Tonight we see a year change but the mercy of God remains the same.  Tonight we see an uncertain future but God’s mercy is certain and true in Christ.  Tonight we face the solemn truth that we are weak, we are sinful, and we are broken.  But God already knows this and still He loves us.  Still He bids us come, rest in His arms, receive His forgiveness, and trust in the one thing that will not ever change.  The love of the God who sent His one and only Son, to suffer and die, that we might live.

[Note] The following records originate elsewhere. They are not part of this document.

(** C7, as the script has it.  The script lists file names, of whatever
    kind, and filters nothing.  With [--build_llvm], when the walk of the
    [lib] directory of the install prefix yields the [N] file names [files],
    libraries or not, the extra-library
    list of the auxiliary target has [N + 2] entries: [files] in their
    order, then [Version.lib], then the [/LIBPATH:] directive for that
    directory.  Every target of the run that carries an extra-library list
    carries this one, and the target is submitted whenever the [try] is
    reached. *)
Theorem clang_extra_libs (w : World) (a : Args) (files : list string) (N : nat) :
  let libpath :=
    os_path_join w (llvm_install_path w (capitalize (mode a))) "lib" in
  let l := files ++ ["Version.lib"; libpath_directive libpath] in
  build_llvm a = true ->
  walk_top w libpath = Some files ->
  length files = N ->
  length l = (N + 2)%nat /\
  (forall d l', In (BuildDll d) (evs (run w a)) -> libs d = Some l' -> l' = l) /\
  (forall i, res (prelude w a (init_state w)) = inr i ->
     exists c, In (BuildDll (clang_target w a c l)) (evs (run w a)) /\
               libs (clang_target w a c l) = Some l).
Proof.
  intros libpath l B H HN. split; [|split].
  - unfold l. rewrite length_app, HN. reflexivity.
  - intros d l' Hin Hl. apply run_build_dll in Hin.
    destruct Hin as (i & E & Hin).
    destruct (prelude_ok w a _ i E) as (_ & _ & _ & _ & ->). rewrite B in Hin.
    pose proof (boundary_clang_libs w a _ (st (prelude w a (init_state w)))
                  files H) as F.
    rewrite Forall_forall in F. exact (F d Hin l' Hl).
  - intros i E. destruct (run_reach w a i E) as (_ & Hevs).
    destruct (prelude_ok w a _ i E) as (_ & _ & _ & _ & ->). rewrite B in Hevs.
    exists (config (st (prelude w a (init_state w)))). split; [|reflexivity].
    rewrite Hevs. apply in_or_app. right.
    apply boundary_clang_submitted; assumption.
Qed.

Lemma clang_extra_libs_witness :
  let l := ["clangAST.lib"; "LLVMCore.lib"; "Version.lib";
            libpath_directive
              "/src/external/llvm-project/out/install/Release/lib"] in
  length l = 4%nat /\
  exists c, In (BuildDll (clang_target linux_llvm llvm_args c l))
               (evs (run linux_llvm llvm_args)).
Proof.
  destruct (clang_extra_libs linux_llvm llvm_args
              ["clangAST.lib"; "LLVMCore.lib"] 2 eq_refl eq_refl eq_refl)
    as (H1 & _ & H3).
  split; [exact H1|].
  destruct (H3 (Some "/src/external/llvm-project/out/install/Release") eq_refl)
    as (c & H & _).
  exists c. exact H.
Defined.

(** C7 fails as stated: a [lib] directory that holds exactly one library
    file and a text file gives an extra-library list of four entries, not
    three, and the text file is among them. *)
Lemma other_files_are_linked_too :
  let files := ["LLVMCore.lib"; "README.txt"] in
  walk_top linux_readme "/src/external/llvm-project/out/install/Release/lib"
    = Some files /\
  length (filter is_library_file files) = 1%nat /\
  exists d l,
    In (BuildDll d) (evs (run linux_readme llvm_args)) /\
    libs d = Some l /\
    length l = 4%nat /\
    length l <> (1 + 2)%nat /\
    In "README.txt" l.
Proof.
  split; [reflexivity|]. split; [reflexivity|].
  exists (clang_target linux_readme llvm_args
            (config (st (prelude linux_readme llvm_args
                           (init_state linux_readme))))
            ["LLVMCore.lib"; "README.txt"; "Version.lib";
             libpath_directive
               "/src/external/llvm-project/out/install/Release/lib"]).
  eexists. split; [vm_compute; tauto|].
  split; [reflexivity|]. split; [reflexivity|].
  split; [discriminate | simpl; tauto].
Qed.

Lemma boundary_cpu_only (w : World) (a : Args) (i : option string) (s : St) :
  cfg_cuda_path (config s) = None ->
  (build_llvm a = true -> res (build_clang w a i s) = inr tt) ->
  let d := warp_target w a (config s) None in
  In (BuildDll d) (evs (boundary w a i s)) /\
  In (Print cuda_warning) (evs (boundary w a i s)) /\
  printed (evs (boundary w a i s)) = cuda_warning :: skipn 1 (printed (evs (boundary w a i s))) /\
  (build_dll_ans w d = Ok tt -> res (boundary w a i s) = inr tt).
Proof.
  intros Hc. unfold boundary. unfold_compile.
  destruct (build_llvm a); simpl;
    [intros H; specialize (H eq_refl); revert H | intros _];
    rewrite ?Hc; repeat (next_case; rewrite ?Hc; simpl);
    try (intros H; try discriminate H);
    repeat split; simpl; try tauto; intros E; congruence.
Qed.

(** C8, as the script has it.  The test of line 181 is
    [warp.config.cuda_path is None].  When that attribute is [None] (no GPU
    SDK is found, an empty string being a value), and the run reaches the
    compile phase and the auxiliary target, if there is one, is built, the
    primary target is given to the driver with [cu_path=None]; the warning
    [cuda_warning]
    is the first line the script prints, and it stops nothing: when the
    driver builds the target the run ends normally, with exit status 0. *)
Theorem cpu_only_build (w : World) (a : Args) (i : option string) :
  found_cuda w a = None ->
  res (prelude w a (init_state w)) = inr i ->
  (build_llvm a = true ->
   res (build_clang w a i (st (prelude w a (init_state w)))) = inr tt) ->
  exists c,
    let d := warp_target w a c None in
    cfg_mode c = mode a /\
    cu_path d = None /\
    In (BuildDll d) (evs (run w a)) /\
    In (Print cuda_warning) (evs (run w a)) /\
    hd_error (printed (evs (run w a))) = Some cuda_warning /\
    (build_dll_ans w d = Ok tt ->
     res (run w a) = inr tt /\ exit_status (res (run w a)) = 0).
Proof.
  intros Hf E Hclang.
  destruct (prelude_ok w a _ i E) as (P & Hm & _ & Hc & _).
  destruct (run_reach w a i E) as (Hres & Hevs).
  rewrite Hf in Hc.
  destruct (boundary_cpu_only w a i _ Hc Hclang) as (B1 & B2 & B3 & B4).
  exists (config (st (prelude w a (init_state w)))). simpl.
  rewrite Hevs, printed_app, P, B3, Hres. simpl.
  repeat split; try assumption; try (apply in_or_app; right; assumption);
    now rewrite (B4 H).
Qed.

Lemma cpu_only_build_witness :
  exit_status (res (run linux default_args)) = 0.
Proof.
  destruct (cpu_only_build linux default_args None eq_refl eq_refl)
    as (c & _ & _ & _ & _ & _ & H).
  { intros B. discriminate B. }
  apply H. reflexivity.
Defined.

(** C8 fails as stated: with no [--cuda_path], [CUDA_HOME] unset and
    [CUDA_PATH] set to the empty string, no path of a GPU SDK is discovered,
    the attribute holds the empty string, and yet the primary target
    receives the GPU source and no warning is printed. *)
Lemma empty_cuda_path_builds_gpu_source :
  cuda_path default_args = None /\
  environ linux_empty_cuda_path "CUDA_HOME" = None /\
  environ linux_empty_cuda_path "CUDA_PATH" = Some EmptyString /\
  truthy (found_cuda linux_empty_cuda_path default_args) = false /\
  res (run linux_empty_cuda_path default_args) = inr tt /\
  map cu_path (build_dlls (evs (run linux_empty_cuda_path default_args)))
    = [Some "/src/warp/native/warp.cu"] /\
  printed (evs (run linux_empty_cuda_path default_args)) = [].
Proof. repeat split. Qed.

(** ** The dependency bootstrapper *)

(** How far the build system gets: [n] stages were started, and a stage is
    started only when the one before it has succeeded. *)
Lemma bundled_stages (w : World) (a : Args) (s : St) :
  let bt := capitalize (cfg_mode (config s)) in
  exists n,
    check_calls (evs (bundled_llvm w a s)) = firstn n (stages w bt) /\
    (forall msg, check_call_ans w (cmake_gen w bt) = Raise msg -> (n <= 1)%nat) /\
    (forall msg, check_call_ans w (cmake_build w bt) = Raise msg -> (n <= 2)%nat) /\
    ((1 <= n)%nat ->
     check_call_ans w (cmake_gen w bt) = Ok tt ->
     check_call_ans w (cmake_build w bt) = Ok tt -> n = 3%nat).
Proof.
  unfold_bootstrap. unfold stages.
  run_cases;
    first
      [ (exists 0%nat; split; [reflexivity|]); repeat split; intros; (lia || congruence)
      | (exists 1%nat; split; [reflexivity|]); repeat split; intros; (lia || congruence)
      | (exists 2%nat; split; [reflexivity|]); repeat split; intros; (lia || congruence)
      | (exists 3%nat; split; [reflexivity|]); repeat split; intros; (lia || congruence) ].
Qed.

Lemma run_check_calls (w : World) (a : Args) :
  check_calls (evs (run w a)) = [] \/
  (res (toolchains w a (init_state w)) = inr tt /\
   cfg_mode (config (st (toolchains w a (init_state w)))) = mode a /\
   check_calls (evs (run w a)) =
     check_calls (evs (bundled_llvm w a (st (toolchains w a (init_state w)))))).
Proof.
  destruct (run_phases w a); rewrite Hevs, ?check_calls_app,
    ?toolchains_check_calls, ?boundary_check_calls, ?app_nil_r; simpl;
    [left; reflexivity | right | right];
    subst; destruct (toolchains_ok w a _ Hres1) as (_ & Hm & _); auto.
Qed.

Lemma not_in_firstn_1 (w : World) (bt : string) (n : nat) (argv : list string) :
  (n <= 1)%nat -> argv <> cmake_gen w bt -> ~ In argv (firstn n (stages w bt)).
Proof.
  intros Hn Hne. destruct n as [|[|n]]; simpl; [tauto | | lia].
  intros [H|[]]. congruence.
Qed.

Lemma not_in_firstn_2 (w : World) (bt : string) (n : nat) :
  (n <= 2)%nat -> ~ In (cmake_install w bt) (firstn n (stages w bt)).
Proof.
  intros Hn. destruct n as [|[|[|n]]]; simpl; [tauto | | | lia].
  - intros [H|[]]. now apply cmake_gen_not_install in H.
  - intros [H|[H|[]]].
    + now apply cmake_gen_not_install in H.
    + now apply cmake_build_not_install in H.
Qed.

Lemma bundled_starts_configure (w : World) (a : Args) (s : St) :
  build_llvm a = true ->
  res (checkout w s) = inr tt ->
  In (CheckCall (cmake_gen w (capitalize (cfg_mode (config s)))))
     (evs (bundled_llvm w a s)).
Proof.
  intros B. unfold_bootstrap. unfold fs_add. rewrite B. simpl.
  run_cases; intros H; try discriminate H; simpl; auto 10.
Qed.

(** C5.  With [--build_llvm], once the toolchains are settled and the
    checkout has succeeded, the configure stage is started.  The command
    lines given to [check_call] in a run are the first [n] of configure,
    build, install, in that order, for the build type [mode.capitalize()].
    A stage that fails is the last one: after a failed configure neither
    build nor install is started, after a failed build install is not
    started.  Once configure is started, if it and build succeed, all three
    are started. *)
Theorem cmake_stages_in_order (w : World) (a : Args) :
  let bt := capitalize (mode a) in
  (build_llvm a = true ->
   res (toolchains w a (init_state w)) = inr tt ->
   res (checkout w (st (toolchains w a (init_state w)))) = inr tt ->
   In (CheckCall (cmake_gen w bt)) (evs (run w a))) /\
  (exists n, check_calls (evs (run w a)) = firstn n (stages w bt)) /\
  (forall msg, check_call_ans w (cmake_gen w bt) = Raise msg ->
     ~ In (CheckCall (cmake_build w bt)) (evs (run w a)) /\
     ~ In (CheckCall (cmake_install w bt)) (evs (run w a))) /\
  (forall msg, check_call_ans w (cmake_build w bt) = Raise msg ->
     ~ In (CheckCall (cmake_install w bt)) (evs (run w a))) /\
  (In (CheckCall (cmake_gen w bt)) (evs (run w a)) ->
   check_call_ans w (cmake_gen w bt) = Ok tt ->
   check_call_ans w (cmake_build w bt) = Ok tt ->
   check_calls (evs (run w a)) = stages w bt).
Proof.
  intros bt.
  assert (H : exists n,
    check_calls (evs (run w a)) = firstn n (stages w bt) /\
    (forall msg, check_call_ans w (cmake_gen w bt) = Raise msg -> (n <= 1)%nat) /\
    (forall msg, check_call_ans w (cmake_build w bt) = Raise msg -> (n <= 2)%nat) /\
    ((1 <= n)%nat ->
     check_call_ans w (cmake_gen w bt) = Ok tt ->
     check_call_ans w (cmake_build w bt) = Ok tt -> n = 3%nat)).
  { destruct (run_check_calls w a) as [E|(_ & Hm & E)].
    - exists 0%nat. rewrite E. repeat split; intros; lia.
    - rewrite E. unfold bt. rewrite <- Hm. apply bundled_stages. }
  destruct H as (n & E & H1 & H2 & H3).
  split.
  { intros B T C.
    destruct (toolchains_ok w a _ T) as (_ & Hm & _).
    pose proof (bundled_starts_configure w a _ B C) as S.
    rewrite Hm in S. fold bt in S.
    destruct (run_phases w a); subst; try congruence; rewrite Hevs;
      apply in_or_app; right; [exact S | apply in_or_app; left; exact S]. }
  split; [exists n; exact E|].
  split; [|split].
  - intros msg Hf. rewrite !In_check_calls, E. split.
    + apply not_in_firstn_1; [eauto|].
      intros X. symmetry in X. now apply cmake_gen_not_build in X.
    + apply not_in_firstn_1; [eauto|].
      intros X. symmetry in X. now apply cmake_gen_not_install in X.
  - intros msg Hf. rewrite In_check_calls, E.
    apply not_in_firstn_2. eauto.
  - intros Hin G B. rewrite In_check_calls, E in Hin. rewrite E.
    destruct n as [|n]; [destruct Hin|].
    rewrite (H3 ltac:(lia) G B). reflexivity.
Qed.

Lemma cmake_stages_in_order_witness :
  In (CheckCall (cmake_gen linux_build_fails "Release"))
     (evs (run linux_build_fails llvm_args)) /\
  ~ In (CheckCall (cmake_install linux_build_fails "Release"))
       (evs (run linux_build_fails llvm_args)).
Proof.
  destruct (cmake_stages_in_order linux_build_fails llvm_args)
    as (S & _ & _ & H & _).
  split.
  - apply S; reflexivity.
  - apply (H "cmake returned non-zero exit status 1"). reflexivity.
Defined.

Tonight the promise comes.  If God is for us, who can be against us?  Only one can – we are our own worst enemies.  He who did not spare His own Son but willingly gave Him up for us all, He will not bring a charge against us.  If Christ is judge, will He refuse those for whom He died and reject those whom He has cleansed with His blood?  Nope, He will not.  He can not.

So come.  Come and lay down your sins.  Come and lay down your pride.  Come and lay down your fears.  Come and lay down your death.  And God will raise you up from your sins, clothe you in holiness and in the humility of faith, rest your fears and anxieties upon His love, and bestow upon you the life death cannot overcome.  If ever there was hope for the new year, it is this hope – Nothing can separate you from His love in Christ.

1 comment:

Cliff said...

It is definitely an era where we need to look at ourselves within the church and admit we are the guilty ones. Too long we have pointed the finger at the outside world and other Christians who not think like us. The plank in our own eye is getting larger by the day.